(Task instructions): From the material below, list every line containing "None".
Start of Block
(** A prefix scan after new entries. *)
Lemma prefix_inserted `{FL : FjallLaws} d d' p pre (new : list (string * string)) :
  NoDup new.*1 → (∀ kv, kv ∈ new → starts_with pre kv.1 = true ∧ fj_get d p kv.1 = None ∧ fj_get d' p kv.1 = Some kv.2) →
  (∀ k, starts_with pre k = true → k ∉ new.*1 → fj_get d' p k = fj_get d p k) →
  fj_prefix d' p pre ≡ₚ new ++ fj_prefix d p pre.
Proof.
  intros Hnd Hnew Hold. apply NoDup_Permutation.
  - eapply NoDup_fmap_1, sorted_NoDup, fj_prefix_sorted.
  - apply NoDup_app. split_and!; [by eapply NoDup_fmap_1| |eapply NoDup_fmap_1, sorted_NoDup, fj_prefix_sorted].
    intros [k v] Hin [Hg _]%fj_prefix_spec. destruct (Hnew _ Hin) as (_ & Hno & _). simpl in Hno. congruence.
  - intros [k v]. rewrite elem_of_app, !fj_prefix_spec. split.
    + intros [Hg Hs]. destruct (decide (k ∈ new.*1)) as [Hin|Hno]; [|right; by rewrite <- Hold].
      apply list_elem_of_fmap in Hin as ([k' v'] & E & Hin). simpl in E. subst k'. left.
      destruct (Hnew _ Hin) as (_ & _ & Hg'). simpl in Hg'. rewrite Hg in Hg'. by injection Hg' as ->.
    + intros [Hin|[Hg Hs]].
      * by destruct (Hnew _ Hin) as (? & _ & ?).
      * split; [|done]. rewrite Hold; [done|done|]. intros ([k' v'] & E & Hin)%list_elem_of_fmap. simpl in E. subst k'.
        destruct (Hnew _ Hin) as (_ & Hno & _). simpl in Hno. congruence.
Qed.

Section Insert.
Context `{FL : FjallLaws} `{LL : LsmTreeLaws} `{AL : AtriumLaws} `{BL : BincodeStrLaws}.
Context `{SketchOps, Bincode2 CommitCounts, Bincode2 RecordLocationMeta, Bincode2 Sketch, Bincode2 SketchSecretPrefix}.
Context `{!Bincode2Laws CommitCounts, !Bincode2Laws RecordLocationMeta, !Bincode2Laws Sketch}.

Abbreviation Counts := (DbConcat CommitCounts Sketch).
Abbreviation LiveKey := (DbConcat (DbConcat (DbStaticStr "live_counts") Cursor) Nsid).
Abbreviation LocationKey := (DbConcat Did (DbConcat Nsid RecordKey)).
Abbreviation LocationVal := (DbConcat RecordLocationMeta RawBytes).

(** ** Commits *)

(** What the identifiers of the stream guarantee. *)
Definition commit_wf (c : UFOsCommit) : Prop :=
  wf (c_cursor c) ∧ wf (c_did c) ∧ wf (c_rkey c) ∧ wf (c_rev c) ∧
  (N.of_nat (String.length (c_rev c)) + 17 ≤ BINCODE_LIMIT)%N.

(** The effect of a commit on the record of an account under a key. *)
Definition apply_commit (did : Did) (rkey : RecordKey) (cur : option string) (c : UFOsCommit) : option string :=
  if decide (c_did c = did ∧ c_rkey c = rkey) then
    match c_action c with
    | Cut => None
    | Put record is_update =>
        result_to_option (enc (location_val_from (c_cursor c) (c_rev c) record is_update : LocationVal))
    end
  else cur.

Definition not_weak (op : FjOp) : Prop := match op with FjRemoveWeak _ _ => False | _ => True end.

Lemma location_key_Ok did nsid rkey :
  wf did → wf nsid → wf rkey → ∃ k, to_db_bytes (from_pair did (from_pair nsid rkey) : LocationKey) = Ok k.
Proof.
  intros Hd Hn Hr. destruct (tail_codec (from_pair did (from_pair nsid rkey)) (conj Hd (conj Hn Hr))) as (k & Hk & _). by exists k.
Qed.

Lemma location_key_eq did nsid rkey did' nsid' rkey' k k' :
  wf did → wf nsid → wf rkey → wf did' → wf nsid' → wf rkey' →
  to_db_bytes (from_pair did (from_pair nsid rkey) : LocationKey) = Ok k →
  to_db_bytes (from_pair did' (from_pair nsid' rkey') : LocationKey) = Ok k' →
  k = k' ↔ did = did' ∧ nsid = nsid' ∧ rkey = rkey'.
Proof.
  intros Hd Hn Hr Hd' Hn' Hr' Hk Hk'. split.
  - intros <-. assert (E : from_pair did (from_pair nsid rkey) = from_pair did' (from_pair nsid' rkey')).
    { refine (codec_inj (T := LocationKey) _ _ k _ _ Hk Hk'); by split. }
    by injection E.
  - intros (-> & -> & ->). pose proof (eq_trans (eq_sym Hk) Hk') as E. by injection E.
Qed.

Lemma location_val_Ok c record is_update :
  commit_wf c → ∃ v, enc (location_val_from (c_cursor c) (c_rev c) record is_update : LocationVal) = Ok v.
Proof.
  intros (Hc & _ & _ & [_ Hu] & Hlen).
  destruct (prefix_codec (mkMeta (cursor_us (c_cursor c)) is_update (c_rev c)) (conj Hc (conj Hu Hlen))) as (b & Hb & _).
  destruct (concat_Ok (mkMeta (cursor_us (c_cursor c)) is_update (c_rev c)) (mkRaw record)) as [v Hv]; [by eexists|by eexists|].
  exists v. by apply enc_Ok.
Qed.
End of Block
(Result of the task):
  NoDup new.*1 → (∀ kv, kv ∈ new → starts_with pre kv.1 = true ∧ fj_get d p kv.1 = None ∧ fj_get d' p kv.1 = Some kv.2) →
    | Cut => None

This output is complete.